Look for "ParseAuthentication" in the material below and show each line that contains it.
Segment Start: DATA EXTRACT
(** [net.SplitHostPort]: the port starts after the last colon; a host in
    brackets must end just before that colon. *)
Definition SplitHostPort (hostport : string) : result (string * string) :=
  match LastIndexByte hostport ":" with
  | None => Err missingPort
  | Some i =>
      let checked : result (string * nat * nat) :=
        if starts_with hostport "[" then
          match IndexByte hostport "]" with
          | None => Err (ErrMsg "missing ']' in address")
          | Some end_ =>
              if (end_ + 1 =? String.length hostport)%nat then Err missingPort
              else if (end_ + 1 =? i)%nat
              then Ok (from 1 (upto end_ hostport), 1%nat, (end_ + 1)%nat)
              else if starts_with (from (end_ + 1) hostport) ":"
              then Err tooManyColons
              else Err missingPort
          end
        else
          let host := upto i hostport in
          if has host ":" then Err tooManyColons else Ok (host, 0%nat, 0%nat) in
      match checked with
      | Err e => Err e
      | Ok (host, j, k) =>
          if has (from j hostport) "[" then Err (ErrMsg "unexpected '[' in address")
          else if has (from k hostport) "]" then Err (ErrMsg "unexpected ']' in address")
          else Ok (host, from (i + 1) hostport)
      end
  end.

(** [net.JoinHostPort] *)
Definition JoinHostPort (host port : string) : string :=
  if has host ":" then "[" ++ host ++ "]:" ++ port
  else host ++ ":" ++ port.

End Net.

(** ** config: users, name servers and tunnels *)
Module Settings.

Import Net.
Local Open Scope string_scope.

(** [auth.AuthUser] *)
Record AuthUser := mkAuthUser { User : string; Pass : string }.

(** [ParseAuthentication] *)
Definition ParseAuthentication (rawRecords : list string) : list AuthUser :=
  fold_left
    (fun users line =>
       let '(user, pass, found) := Strings.Cut line ":" in
       if found then (users ++ [mkAuthUser user pass])%list else users)
    rawRecords [].

(** [hostWithDefaultPort] *)
Definition hostWithDefaultPort (host defPort : string) : result string :=
  let host := if negb (Strings.Contains host ":") then host ++ ":" else host in
  match SplitHostPort host with
  | Err e => Err e
  | Ok (hostname, port) =>
      let port := if String.eqb port "" then defPort else port in
      Ok (JoinHostPort hostname port)
  end.
(** * Observation ticket creator (OmegaLambda): a shallow embedding

    The development follows the ticket creator script
    ([check_toi], [target_grab], [create_list], [list_split], [savetxt],
    [save_all_auto_folders]) and its older copy
    [Observation_ticket_creator.pyw].

    Conventions of the embedding:
    - Python [str] values are Rocq strings; the case mappings and the
      character classes are those of Python on ASCII text.
    - Uncaught exceptions are results of an exception-and-state monad:
      the state reached at the [raise] is kept.
    - The files the program touches are kept by their parsed content
      (a data frame for a CSV, a ticket for a JSON file); [pandas] and
      [json] parsing themselves are outside the model.
    - Tk widgets are the variables they hold; dialogs are their title and
      message. *)

From Stdlib Require Import ZArith Ascii String List Bool Lia DecimalString.
From Stdlib Require DecimalPos DecimalZ.
From stdpp Require Import base option list gmap strings sorting.

Local Open Scope string_scope.
Local Open Scope Z_scope.

(** ** Python [str] primitives *)

Module Py.

Definition dquote : string := String "034"%char "".
Definition newline : string := String "010"%char "".
Definition backslash : string := String "092"%char "".

Definition code (c : ascii) : Z := Z.of_N (N_of_ascii c).

Definition is_upper_char (c : ascii) : bool := (65 <=? code c) && (code c <=? 90).
Definition is_lower_char (c : ascii) : bool := (97 <=? code c) && (code c <=? 122).

Definition lower_char (c : ascii) : ascii :=
  if is_upper_char c then ascii_of_N (Z.to_N (code c + 32)) else c.
Definition upper_char (c : ascii) : ascii :=
  if is_lower_char c then ascii_of_N (Z.to_N (code c - 32)) else c.

Fixpoint map_chars (f : ascii → ascii) (s : string) : string :=
  match s with
  | EmptyString => EmptyString
  | String c r => String (f c) (map_chars f r)
  end.

(** [s.lower()] and [s.upper()] *)
Definition lower : string → string := map_chars lower_char.
Definition upper : string → string := map_chars upper_char.

(** whitespace of [str.strip()], [str.isspace()] and the regex class [\s] *)
Definition is_space (c : ascii) : bool :=
  ((9 <=? code c) && (code c <=? 13)) || ((28 <=? code c) && (code c <=? 32)).

Fixpoint lstrip (s : string) : string :=
  match s with
  | String c r => if is_space c then lstrip r else s
  | EmptyString => EmptyString
  end.

Fixpoint rstrip (s : string) : string :=
  match s with
  | String c r =>
      match rstrip r with
      | EmptyString => if is_space c then EmptyString else String c EmptyString
      | r' => String c r'
      end
  | EmptyString => EmptyString
  end.

(** [s.strip()] *)
Definition strip (s : string) : string := rstrip (lstrip s).

(** [s.startswith(p)] *)
Definition startswith (s p : string) : bool := String.prefix p s.

(** [s.replace(old, new)] for a non-empty [old]: occurrences are replaced
    from the left and do not overlap. [skip] counts the characters of a
    matched occurrence still to be dropped. *)
Fixpoint replace_go (old new : string) (skip : nat) (s : string) : string :=
  match s with
  | EmptyString => EmptyString
  | String c r =>
      match skip with
      | S k => replace_go old new k r
      | O =>
          if String.prefix old s
          then new +:+ replace_go old new (Nat.pred (String.length old)) r
          else String c (replace_go old new O r)
      end
  end.

Definition replace (s old new : string) : string := replace_go old new O s.

(** [s.split(sep)] for a non-empty [sep]: the first field and the list of
    the other fields. *)
Fixpoint split_go (sep : string) (skip : nat) (s : string) : string * list string :=
  match s with
  | EmptyString => (EmptyString, [])
  | String c r =>
      match skip with
      | S k => split_go sep k r
      | O =>
          if String.prefix sep s
          then (EmptyString,
                let '(t, ts) := split_go sep (Nat.pred (String.length sep)) r in t :: ts)
          else let '(t, ts) := split_go sep O r in (String c t, ts)
      end
  end.

Definition split (s sep : string) : list string :=
  let '(t, ts) := split_go sep O s in t :: ts.

(** [c in s] for a one-character [c] *)
Fixpoint contains_char (c : ascii) (s : string) : bool :=
  match s with
  | EmptyString => false
  | String d r => if Ascii.eqb c d then true else contains_char c r
  end.

(** [sep.join(l)] *)
Fixpoint join (sep : string) (l : list string) : string :=
  match l with
  | [] => EmptyString
  | [x] => x
  | x :: r => x +:+ sep +:+ join sep r
  end.

(** line boundaries of [str.splitlines()] on ASCII text *)
Definition is_linebreak (c : ascii) : bool :=
  ((10 <=? code c) && (code c <=? 13)) || ((28 <=? code c) && (code c <=? 30)).

(** line boundaries of a text file read with universal newlines *)
Definition is_newline (c : ascii) : bool := (code c =? 10) || (code c =? 13).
Segment End: DATA EXTRACT
- RESPONSE -
(** [ParseAuthentication] *)
Definition ParseAuthentication (rawRecords : list string) : list AuthUser :=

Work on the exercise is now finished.